= About this exercise =
Of all the lines below, return only those starting with the line holding "- intros s' q [->|Hin];" and going on through the line holding "- rewrite sessions_new", exactly as written.

[Records from a data collection]
Lemma sibling_prefix (a b : string) q : base ++ [a] `prefix_of` (base ++ [b]) ++ q -> a = b.
Proof.
  intros [k H]. rewrite <- !(assoc_L app) in H. apply (app_inv_head base) in H. by injection H.
Qed.
Lemma siblings s s' q n n' :
  session_of root n s -> session_of root n' s' -> session_fd s `prefix_of` session_fd s' ++ q -> session_fd s = session_fd s'.
Proof.
  intros Hs Hs' H. rewrite (of_directory _ _ _ Hs), (of_directory _ _ _ Hs') in *.
  by apply sibling_prefix in H as ->.
Qed.
Lemma insert_well_formed t p c n m :
  well_formed t -> t !! p = Some m -> is_directory m = true ->
  (is_directory n = true \/ forall q, q <> [] -> t !! ((p ++ [c]) ++ q) = None) -> well_formed (<[p ++ [c] := n]> t).
Proof.
  intros Hw Hp Hm Hn p' c' H. destruct (decide (p' ++ [c'] = p ++ [c])) as [E|E].
  - apply app_inj_tail in E as [-> ->]. exists m. split; [|done]. rewrite lookup_insert_ne; [done|].
    intros E. apply (f_equal length) in E. rewrite length_app in E. cbn in E. lia.
  - rewrite lookup_insert_ne in H by done. destruct (decide (p' = p ++ [c])) as [->|Hne].
    + rewrite lookup_insert_eq. exists n. split; [done|]. destruct Hn as [Hn|Hn]; [done|].
      rewrite (Hn [c']) in H by done. by destruct H.
    + rewrite lookup_insert_ne by done. by apply Hw in H.
Qed.
Lemma delete_well_formed t p :
  well_formed t -> (forall q, q <> [] -> t !! (p ++ q) = None) -> well_formed (delete p t).
Proof.
  intros Hw Hp p' c' H. destruct (decide (p' ++ [c'] = p)) as [<-|E]; [by rewrite lookup_delete_eq in H; destruct H|].
  rewrite lookup_delete_ne in H by done. destruct (decide (p' = p)) as [->|E'].
  - rewrite (Hp [c']) in H by done. by destruct H.
  - rewrite lookup_delete_ne by done. by apply Hw in H.
Qed.
Lemma named_length s name : session_of root name s -> length (session_fd s) = S (length base).
Proof. intros H. rewrite (of_directory _ _ _ H), length_app. cbn. lia. Qed.
Lemma below_ne s s' name name' q :
  session_of root name s -> session_of root name' s' -> q <> [] -> session_fd s' ++ q <> session_fd s.
Proof.
  intros H H' Hq E. apply (f_equal length) in E. rewrite length_app, (named_length _ _ H), (named_length _ _ H') in E.
  destruct q; [done|]. cbn in E. lia.
Qed.
Lemma token_entry s name : session_of root name s -> session_entry base (session_fd s ++ [token_name]) = false.
Proof.
  intros H. unfold session_entry. rewrite removelast_last, (bool_decide_false (session_fd s = base)); [by rewrite andb_false_r|].
  intros E. apply (f_equal length) in E. rewrite (named_length _ _ H) in E. lia.
Qed.
Lemma shared_initial t0 : well_formed t0 -> shared t0 t0 [].
Proof. intros H. constructor; try done; [constructor|lia]. Qed.
Lemma shared_construct t0 t live u k t' s :
  shared t0 t live -> construct u root k t = (t', Ok s) -> shared t0 t' (s :: live).
Proof.
  intros [H1 H2 H3 H4 H5 H6 H7 H8] (name & Hs & Ho & Hc & Hn & ->)%construct_cases; [|done].
  rewrite <- (of_directory _ _ _ Hs) in *. set (p := session_fd s) in *.
  assert (Hnew : forall s', In s' live -> session_fd s' <> p).
  { intros s' Hin E. destruct (H3 s' Hin) as (u' & Hu). rewrite E in Hu. congruence. }
  assert (Hbelow : forall q, t !! (p ++ q) = None) by (intros q; by apply well_formed_below).
  constructor.
  - rewrite fmap_cons. constructor; [|done]. intros (s' & E & Hin)%list_elem_of_fmap. apply list_elem_of_In in Hin.
    by apply (Hnew s').
  - intros s' [->|Hin]; [by exists name|by apply H2].
  - intros s' [->|Hin]; [exists u; apply lookup_insert_eq|]. rewrite lookup_insert_ne by (intros E; by apply (Hnew s')). by apply H3.
  - intros s' q Hin Hq. destruct Hin as [->|Hin].
    + rewrite lookup_insert_ne by (by apply not_eq_sym, (below_ne s' s' name name)). rewrite Hbelow. by intros [].
    + destruct (H2 s' Hin) as (name' & Hs'). rewrite lookup_insert_ne by (by apply not_eq_sym, (below_ne s s' name name')).
      by apply H4.
  - intros s' q [->|Hin]; [|by apply H5]. rewrite <- (Hbelow q). symmetry. apply H6. intros s'' Hin Hp.
    destruct (H2 s'' Hin) as (name'' & Hs''). by apply (Hnew s''); [|by apply (siblings s'' s' q name'' name)].
  - intros p' Hp'. rewrite lookup_insert_ne; [apply H6; intros s' Hin; apply Hp'; by right|].
    intros <-. by apply (Hp' s); [left|].
  - rewrite sessions_new by done. case_match; lia.
  - subst p. rewrite (of_directory _ _ _ Hs). apply open_directory_Ok in Ho as (_ & _ & _ & Ho). specialize (Ho base (reflexivity _)).
    unfold open_at in Ho. destruct (t !! base) as [m|] eqn:Em; [|done]. apply andb_true_iff in Ho as [Hd _].
    apply (insert_well_formed t base name _ m); try done. by left.
Qed.
(** A change of a live session's token. *)
Lemma shared_at_token t0 t live s t' :
  shared t0 t live -> In s live ->
  (t' = delete (session_fd s ++ [token_name]) t \/
   exists n, is_directory n = false /\ t' = <[session_fd s ++ [token_name] := n]> t) ->
  shared t0 t' live.
Proof.
  intros [H1 H2 H3 H4 H5 H6 H7 H8] Hin Ht. destruct (H2 s Hin) as (name & Hs). set (p := session_fd s ++ [token_name]) in *.
  assert (Hother : forall p', p' <> p -> t' !! p' = t !! p').
  { intros p' Hne. destruct Ht as [->|(n & _ & ->)]; [by apply lookup_delete_ne|by apply lookup_insert_ne]. }
  assert (Hat : forall q, q <> [] -> t !! (p ++ q) = None).
  { intros q Hq. apply eq_None_not_Some. intros Hx. unfold p in Hx. rewrite <- (assoc_L app) in Hx. apply H4 in Hx as [E _]; [|done..].
    cbn [app] in E. by injection E. }
  constructor; try done.
  - intros s' Hin'. destruct (H2 s' Hin') as (name' & Hs'). rewrite Hother; [by apply H3|]. apply not_eq_sym. by apply (below_ne s' s name' name).
  - intros s' q Hin' Hq Hx. destruct (decide (session_fd s' ++ q = p)) as [E|E].
    + destruct (H2 s' Hin') as (name' & Hs').
      assert (Ep : session_fd s' = session_fd s) by (apply (siblings s' s [token_name] name' name); [done..|fold p; rewrite <- E; by exists q]).
      rewrite Ep in *. apply (app_inv_head (session_fd s)) in E. split; [done|]. rewrite E in *. fold p in Hx |- *.
      destruct Ht as [->|(n & Hn & ->)]; [rewrite lookup_delete_eq in Hx; by destruct Hx|exists n; by rewrite lookup_insert_eq].
    + rewrite Hother in * by done. by apply H4.
  - intros p' Hp'. rewrite Hother; [by apply H6|]. intros ->. by apply (Hp' s); [|by exists [token_name]].
  - pose proof (sessions_delete base t p). destruct Ht as [->|(n & _ & ->)]; [lia|].
    unfold p. by rewrite sessions_other by (by apply (token_entry s name)).
  - destruct (H3 s Hin) as (u & Hu). destruct Ht as [->|(n & Hn & ->)]; [by apply delete_well_formed|].
    apply (insert_well_formed t (session_fd s) token_name n (new_directory u)); try done. by right.
Qed.
Lemma shared_unlink t0 t live s : shared t0 t live -> In s live ->
  let t' := (unlink t (session_fd s ++ [token_name])).1 in shared t0 t' live /\ t' !! (session_fd s ++ [token_name]) = None.
Proof.
  intros Hsh Hin. unfold unlink. destruct (t !! _) as [n|] eqn:E; [|by cbn].
  destruct (is_directory n) eqn:Ed.
  - destruct (shared_token _ _ _ Hsh s [token_name] Hin) as (_ & n' & E' & Ed'); [done|by eexists|congruence].
  - cbn. split; [|apply lookup_delete_eq]. apply (shared_at_token t0 t live s); [done..|by left].
Qed.
Lemma shared_destroy t0 t l1 s l2 : shared t0 t (l1 ++ s :: l2) -> shared t0 (destroy s t) (l1 ++ l2).
Proof.
  intros Hsh. assert (Hin : In s (l1 ++ s :: l2)) by (apply in_or_app; right; by left).
  destruct (shared_unlink t0 t _ s Hsh Hin) as [[H1 H2 H3 H4 H5 H6 H7 H8] Hnone]. clear Hsh. unfold destroy, destroy_calls.
  set (t' := (unlink t (session_fd s ++ [token_name])).1) in *. destruct (H2 s Hin) as (name & Hs).
  rewrite (of_root _ _ _ Hs), (of_file _ _ _ Hs), parent_append, filename_append, <- (of_directory _ _ _ Hs).
  destruct (H3 s Hin) as (u & Hu).
  assert (Hempty : forall q, q <> [] -> t' !! (session_fd s ++ q) = None).
  { intros q Hq. apply eq_None_not_Some. intros Hx. destruct (H4 s q Hin Hq Hx) as [-> _]. rewrite Hnone in Hx. by destruct Hx. }
  rewrite (remove_empty t' _ (new_directory u)) by done.
  assert (Hsub : forall s', In s' (l1 ++ l2) -> In s' (l1 ++ s :: l2)).
  { intros s' H. apply in_app_or in H as [H|H]; apply in_or_app; [by left|right; by right]. }
  rewrite fmap_app, fmap_cons in H1. apply NoDup_app in H1 as (Hd1 & Hd2 & Hd3). apply NoDup_cons in Hd3 as [Hd3 Hd4].
  assert (Hne : forall s', In s' (l1 ++ l2) -> session_fd s' <> session_fd s).
  { intros s' H E. apply in_app_or in H as [H|H]; apply list_elem_of_In, (list_elem_of_fmap_2 session_fd) in H; rewrite E in H.
    - apply (Hd2 _ H). by left.
    - by apply Hd3. }
  constructor.
  - rewrite fmap_app. apply NoDup_app. split_and!; [done| |done]. intros x Hx Hx'. apply (Hd2 x Hx). by right.
  - intros s' H. by apply H2, Hsub.
  - intros s' H. rewrite lookup_delete_ne by (by apply not_eq_sym, Hne). by apply H3, Hsub.
  - intros s' q H Hq Hx. destruct (H2 s' (Hsub s' H)) as (name' & Hs').
    rewrite lookup_delete_ne in * by (by apply not_eq_sym, (below_ne s s' name name')). apply H4; [by apply Hsub|done..].
  - intros s' q H. by apply H5, Hsub.
  - intros p Hp. destruct (decide (session_fd s `prefix_of` p)) as [[q ->]|Hpre].
    + rewrite H5 by done. destruct (decide (q = [])) as [->|Hq]; [by rewrite app_nil_r, lookup_delete_eq|].
      rewrite lookup_delete_ne; [by apply Hempty|]. by apply not_eq_sym, (below_ne s s name name).
    + rewrite lookup_delete_ne by (intros <-; by apply Hpre). apply H6. intros s' H.
      apply in_app_or in H as [H|[->|H]]; [apply Hp, in_or_app; by left|done|apply Hp, in_or_app; by right].
  - pose proof (sessions_delete base t' (session_fd s)). lia.
  - by apply delete_well_formed.
Qed.
Lemma shared_leave t0 t live s unlinked removed :
  shared t0 t live -> In s live -> is_Some (destroy_calls unlinked removed s t !! session_fd s) ->
  shared t0 (destroy_calls unlinked removed s t) live.
Proof.
  intros Hsh Hin. unfold destroy_calls. cbv zeta. set (t1 := if unlinked then _ else t).
  assert (H1 : shared t0 t1 live) by (unfold t1; destruct unlinked; [by apply shared_unlink|done]).
  destruct removed; [|done]. destruct (shared_named _ _ _ Hsh s Hin) as (name & Hs).
  rewrite (of_root _ _ _ Hs), (of_file _ _ _ Hs), parent_append, filename_append, <- (of_directory _ _ _ Hs).
  unfold remove_directory. destruct (t1 !! session_fd s) as [n|]; [|done]. destruct (_ && _); [|done].
  rewrite lookup_delete_eq. by intros [].
Qed.
Lemma moves_shared t0 x : well_formed t0 -> moves (t0, []) x -> shared t0 x.1 x.2.
Proof.
  intros Hw H. induction H as [|y z _ IH Hm]; [by apply shared_initial|].
  destruct Hm as [u k t live t' s Hc|u k t live t' e Hc|t live s n Hin Hn|t live s t' r Hin Hr|t l1 s l2|t live s u1 u2 Hin Hl]; cbn [fst snd] in *.
  - by apply (shared_construct t0 t live u k).
  - by apply construct_cases in Hc as ->; [|by destruct IH].
  - apply (shared_at_token t0 t live s); [done..|right; by exists n].
  - unfold remove_token in Hr. destruct (shared_unlink t0 t live s IH Hin) as [Hu _].
    destruct (unlink t _) as [t1 ok]. by injection Hr as <- <-.
  - by apply shared_destroy.
  - by apply shared_leave.
Qed.
End Sessions.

= Response to the exercise =
  - intros s' q [->|Hin]; [|by apply H5]. rewrite <- (Hbelow q). symmetry. apply H6. intros s'' Hin Hp.
    destruct (H2 s'' Hin) as (name'' & Hs''). by apply (Hnew s''); [|by apply (siblings s'' s' q name'' name)].
  - intros p' Hp'. rewrite lookup_insert_ne; [apply H6; intros s' Hin; apply Hp'; by right|].
    intros <-. by apply (Hp' s); [left|].
  - rewrite sessions_new by done. case_match; lia.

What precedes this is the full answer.